Records for this exercise:

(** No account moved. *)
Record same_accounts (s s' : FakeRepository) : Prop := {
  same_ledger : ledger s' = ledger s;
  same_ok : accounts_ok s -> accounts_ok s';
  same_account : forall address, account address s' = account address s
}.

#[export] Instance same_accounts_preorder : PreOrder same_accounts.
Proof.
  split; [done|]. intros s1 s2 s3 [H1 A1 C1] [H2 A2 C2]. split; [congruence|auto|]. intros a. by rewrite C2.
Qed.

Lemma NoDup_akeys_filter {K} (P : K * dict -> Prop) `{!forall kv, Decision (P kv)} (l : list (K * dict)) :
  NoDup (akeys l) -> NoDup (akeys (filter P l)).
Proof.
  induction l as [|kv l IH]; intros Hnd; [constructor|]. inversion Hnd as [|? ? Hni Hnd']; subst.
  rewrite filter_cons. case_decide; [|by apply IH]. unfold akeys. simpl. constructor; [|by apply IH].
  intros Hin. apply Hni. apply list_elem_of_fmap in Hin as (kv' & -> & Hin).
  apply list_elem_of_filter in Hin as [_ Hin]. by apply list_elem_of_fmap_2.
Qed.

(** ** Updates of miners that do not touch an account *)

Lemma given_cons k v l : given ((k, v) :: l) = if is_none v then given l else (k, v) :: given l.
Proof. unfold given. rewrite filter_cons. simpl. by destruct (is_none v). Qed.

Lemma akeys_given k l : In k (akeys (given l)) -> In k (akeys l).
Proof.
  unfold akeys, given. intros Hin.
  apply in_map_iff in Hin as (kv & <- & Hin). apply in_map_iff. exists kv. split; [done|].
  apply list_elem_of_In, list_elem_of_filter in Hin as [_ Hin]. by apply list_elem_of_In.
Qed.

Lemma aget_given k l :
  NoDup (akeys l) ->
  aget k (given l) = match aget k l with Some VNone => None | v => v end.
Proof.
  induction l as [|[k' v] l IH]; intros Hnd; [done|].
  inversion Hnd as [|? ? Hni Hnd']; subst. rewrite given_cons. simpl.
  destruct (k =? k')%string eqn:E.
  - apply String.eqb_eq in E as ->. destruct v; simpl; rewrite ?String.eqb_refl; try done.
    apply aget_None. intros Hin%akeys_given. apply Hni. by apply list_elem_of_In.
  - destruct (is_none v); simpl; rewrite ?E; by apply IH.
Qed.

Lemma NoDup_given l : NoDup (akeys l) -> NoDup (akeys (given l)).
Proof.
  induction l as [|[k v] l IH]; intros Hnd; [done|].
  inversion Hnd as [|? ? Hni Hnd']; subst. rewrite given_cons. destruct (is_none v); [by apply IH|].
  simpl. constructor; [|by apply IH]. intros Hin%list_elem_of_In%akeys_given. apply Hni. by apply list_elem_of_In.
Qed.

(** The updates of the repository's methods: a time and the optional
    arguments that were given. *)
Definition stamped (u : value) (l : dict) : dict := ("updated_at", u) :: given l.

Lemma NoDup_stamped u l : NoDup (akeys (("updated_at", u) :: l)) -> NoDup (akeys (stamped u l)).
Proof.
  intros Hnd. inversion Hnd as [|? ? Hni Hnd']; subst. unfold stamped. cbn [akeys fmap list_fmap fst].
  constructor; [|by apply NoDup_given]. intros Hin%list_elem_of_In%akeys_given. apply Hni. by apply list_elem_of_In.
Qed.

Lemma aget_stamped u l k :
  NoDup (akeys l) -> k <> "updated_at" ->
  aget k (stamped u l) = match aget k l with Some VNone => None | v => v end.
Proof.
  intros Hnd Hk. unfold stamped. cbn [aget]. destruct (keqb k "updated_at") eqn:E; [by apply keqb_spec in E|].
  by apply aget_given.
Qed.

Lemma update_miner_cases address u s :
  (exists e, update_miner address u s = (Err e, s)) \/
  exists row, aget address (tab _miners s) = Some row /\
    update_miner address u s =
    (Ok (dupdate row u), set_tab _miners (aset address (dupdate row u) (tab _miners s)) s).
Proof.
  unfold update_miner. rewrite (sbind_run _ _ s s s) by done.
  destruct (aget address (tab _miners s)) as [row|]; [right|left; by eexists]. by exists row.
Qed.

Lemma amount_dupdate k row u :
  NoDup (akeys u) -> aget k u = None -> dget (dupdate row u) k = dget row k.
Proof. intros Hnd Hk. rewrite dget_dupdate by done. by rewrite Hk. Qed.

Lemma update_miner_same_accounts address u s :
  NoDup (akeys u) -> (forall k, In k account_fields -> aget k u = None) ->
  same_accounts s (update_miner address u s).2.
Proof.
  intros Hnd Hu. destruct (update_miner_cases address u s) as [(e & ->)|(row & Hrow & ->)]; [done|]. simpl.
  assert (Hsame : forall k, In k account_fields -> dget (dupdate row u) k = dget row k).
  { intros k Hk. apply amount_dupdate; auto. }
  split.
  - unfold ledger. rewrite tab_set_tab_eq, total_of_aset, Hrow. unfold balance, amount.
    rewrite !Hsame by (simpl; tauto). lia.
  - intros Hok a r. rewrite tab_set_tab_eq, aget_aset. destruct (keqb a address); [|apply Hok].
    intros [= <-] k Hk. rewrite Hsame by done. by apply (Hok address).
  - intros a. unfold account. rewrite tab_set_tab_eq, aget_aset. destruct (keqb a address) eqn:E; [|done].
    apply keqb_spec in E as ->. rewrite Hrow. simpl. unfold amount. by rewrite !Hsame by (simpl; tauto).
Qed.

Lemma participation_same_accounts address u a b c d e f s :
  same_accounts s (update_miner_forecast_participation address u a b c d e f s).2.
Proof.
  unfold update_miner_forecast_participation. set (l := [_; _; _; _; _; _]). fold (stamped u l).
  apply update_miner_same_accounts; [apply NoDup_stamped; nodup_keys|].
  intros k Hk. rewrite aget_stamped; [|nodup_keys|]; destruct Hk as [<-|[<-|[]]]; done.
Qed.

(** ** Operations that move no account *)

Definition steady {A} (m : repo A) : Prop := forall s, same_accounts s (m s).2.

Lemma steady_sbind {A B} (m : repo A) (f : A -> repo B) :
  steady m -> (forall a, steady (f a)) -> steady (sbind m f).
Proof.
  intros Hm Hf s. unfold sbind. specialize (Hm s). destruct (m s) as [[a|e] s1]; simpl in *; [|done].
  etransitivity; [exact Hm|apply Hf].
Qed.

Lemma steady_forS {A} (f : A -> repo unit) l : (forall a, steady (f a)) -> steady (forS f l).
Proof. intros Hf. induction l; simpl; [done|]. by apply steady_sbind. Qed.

Instructions for the task:
Output each record above exactly, omitting nothing.

Output of the task:
(** No account moved. *)
Record same_accounts (s s' : FakeRepository) : Prop := {
  same_ledger : ledger s' = ledger s;
  same_ok : accounts_ok s -> accounts_ok s';
  same_account : forall address, account address s' = account address s
}.

#[export] Instance same_accounts_preorder : PreOrder same_accounts.
Proof.
  split; [done|]. intros s1 s2 s3 [H1 A1 C1] [H2 A2 C2]. split; [congruence|auto|]. intros a. by rewrite C2.
Qed.

Lemma NoDup_akeys_filter {K} (P : K * dict -> Prop) `{!forall kv, Decision (P kv)} (l : list (K * dict)) :
  NoDup (akeys l) -> NoDup (akeys (filter P l)).
Proof.
  induction l as [|kv l IH]; intros Hnd; [constructor|]. inversion Hnd as [|? ? Hni Hnd']; subst.
  rewrite filter_cons. case_decide; [|by apply IH]. unfold akeys. simpl. constructor; [|by apply IH].
  intros Hin. apply Hni. apply list_elem_of_fmap in Hin as (kv' & -> & Hin).
  apply list_elem_of_filter in Hin as [_ Hin]. by apply list_elem_of_fmap_2.
Qed.

(** ** Updates of miners that do not touch an account *)

Lemma given_cons k v l : given ((k, v) :: l) = if is_none v then given l else (k, v) :: given l.
Proof. unfold given. rewrite filter_cons. simpl. by destruct (is_none v). Qed.

Lemma akeys_given k l : In k (akeys (given l)) -> In k (akeys l).
Proof.
  unfold akeys, given. intros Hin.
  apply in_map_iff in Hin as (kv & <- & Hin). apply in_map_iff. exists kv. split; [done|].
  apply list_elem_of_In, list_elem_of_filter in Hin as [_ Hin]. by apply list_elem_of_In.
Qed.

Lemma aget_given k l :
  NoDup (akeys l) ->
  aget k (given l) = match aget k l with Some VNone => None | v => v end.
Proof.
  induction l as [|[k' v] l IH]; intros Hnd; [done|].
  inversion Hnd as [|? ? Hni Hnd']; subst. rewrite given_cons. simpl.
  destruct (k =? k')%string eqn:E.
  - apply String.eqb_eq in E as ->. destruct v; simpl; rewrite ?String.eqb_refl; try done.
    apply aget_None. intros Hin%akeys_given. apply Hni. by apply list_elem_of_In.
  - destruct (is_none v); simpl; rewrite ?E; by apply IH.
Qed.

Lemma NoDup_given l : NoDup (akeys l) -> NoDup (akeys (given l)).
Proof.
  induction l as [|[k v] l IH]; intros Hnd; [done|].
  inversion Hnd as [|? ? Hni Hnd']; subst. rewrite given_cons. destruct (is_none v); [by apply IH|].
  simpl. constructor; [|by apply IH]. intros Hin%list_elem_of_In%akeys_given. apply Hni. by apply list_elem_of_In.
Qed.

(** The updates of the repository's methods: a time and the optional
    arguments that were given. *)
Definition stamped (u : value) (l : dict) : dict := ("updated_at", u) :: given l.

Lemma NoDup_stamped u l : NoDup (akeys (("updated_at", u) :: l)) -> NoDup (akeys (stamped u l)).
Proof.
  intros Hnd. inversion Hnd as [|? ? Hni Hnd']; subst. unfold stamped. cbn [akeys fmap list_fmap fst].
  constructor; [|by apply NoDup_given]. intros Hin%list_elem_of_In%akeys_given. apply Hni. by apply list_elem_of_In.
Qed.

Lemma aget_stamped u l k :
  NoDup (akeys l) -> k <> "updated_at" ->
  aget k (stamped u l) = match aget k l with Some VNone => None | v => v end.
Proof.
  intros Hnd Hk. unfold stamped. cbn [aget]. destruct (keqb k "updated_at") eqn:E; [by apply keqb_spec in E|].
  by apply aget_given.
Qed.

Lemma update_miner_cases address u s :
  (exists e, update_miner address u s = (Err e, s)) \/
  exists row, aget address (tab _miners s) = Some row /\
    update_miner address u s =
    (Ok (dupdate row u), set_tab _miners (aset address (dupdate row u) (tab _miners s)) s).
Proof.
  unfold update_miner. rewrite (sbind_run _ _ s s s) by done.
  destruct (aget address (tab _miners s)) as [row|]; [right|left; by eexists]. by exists row.
Qed.

Lemma amount_dupdate k row u :
  NoDup (akeys u) -> aget k u = None -> dget (dupdate row u) k = dget row k.
Proof. intros Hnd Hk. rewrite dget_dupdate by done. by rewrite Hk. Qed.

Lemma update_miner_same_accounts address u s :
  NoDup (akeys u) -> (forall k, In k account_fields -> aget k u = None) ->
  same_accounts s (update_miner address u s).2.
Proof.
  intros Hnd Hu. destruct (update_miner_cases address u s) as [(e & ->)|(row & Hrow & ->)]; [done|]. simpl.
  assert (Hsame : forall k, In k account_fields -> dget (dupdate row u) k = dget row k).
  { intros k Hk. apply amount_dupdate; auto. }
  split.
  - unfold ledger. rewrite tab_set_tab_eq, total_of_aset, Hrow. unfold balance, amount.
    rewrite !Hsame by (simpl; tauto). lia.
  - intros Hok a r. rewrite tab_set_tab_eq, aget_aset. destruct (keqb a address); [|apply Hok].
    intros [= <-] k Hk. rewrite Hsame by done. by apply (Hok address).
  - intros a. unfold account. rewrite tab_set_tab_eq, aget_aset. destruct (keqb a address) eqn:E; [|done].
    apply keqb_spec in E as ->. rewrite Hrow. simpl. unfold amount. by rewrite !Hsame by (simpl; tauto).
Qed.

Lemma participation_same_accounts address u a b c d e f s :
  same_accounts s (update_miner_forecast_participation address u a b c d e f s).2.
Proof.
  unfold update_miner_forecast_participation. set (l := [_; _; _; _; _; _]). fold (stamped u l).
  apply update_miner_same_accounts; [apply NoDup_stamped; nodup_keys|].
  intros k Hk. rewrite aget_stamped; [|nodup_keys|]; destruct Hk as [<-|[<-|[]]]; done.
Qed.

(** ** Operations that move no account *)

Definition steady {A} (m : repo A) : Prop := forall s, same_accounts s (m s).2.

Lemma steady_sbind {A B} (m : repo A) (f : A -> repo B) :
  steady m -> (forall a, steady (f a)) -> steady (sbind m f).
Proof.
  intros Hm Hf s. unfold sbind. specialize (Hm s). destruct (m s) as [[a|e] s1]; simpl in *; [|done].
  etransitivity; [exact Hm|apply Hf].
Qed.

Lemma steady_forS {A} (f : A -> repo unit) l : (forall a, steady (f a)) -> steady (forS f l).
Proof. intros Hf. induction l; simpl; [done|]. by apply steady_sbind. Qed.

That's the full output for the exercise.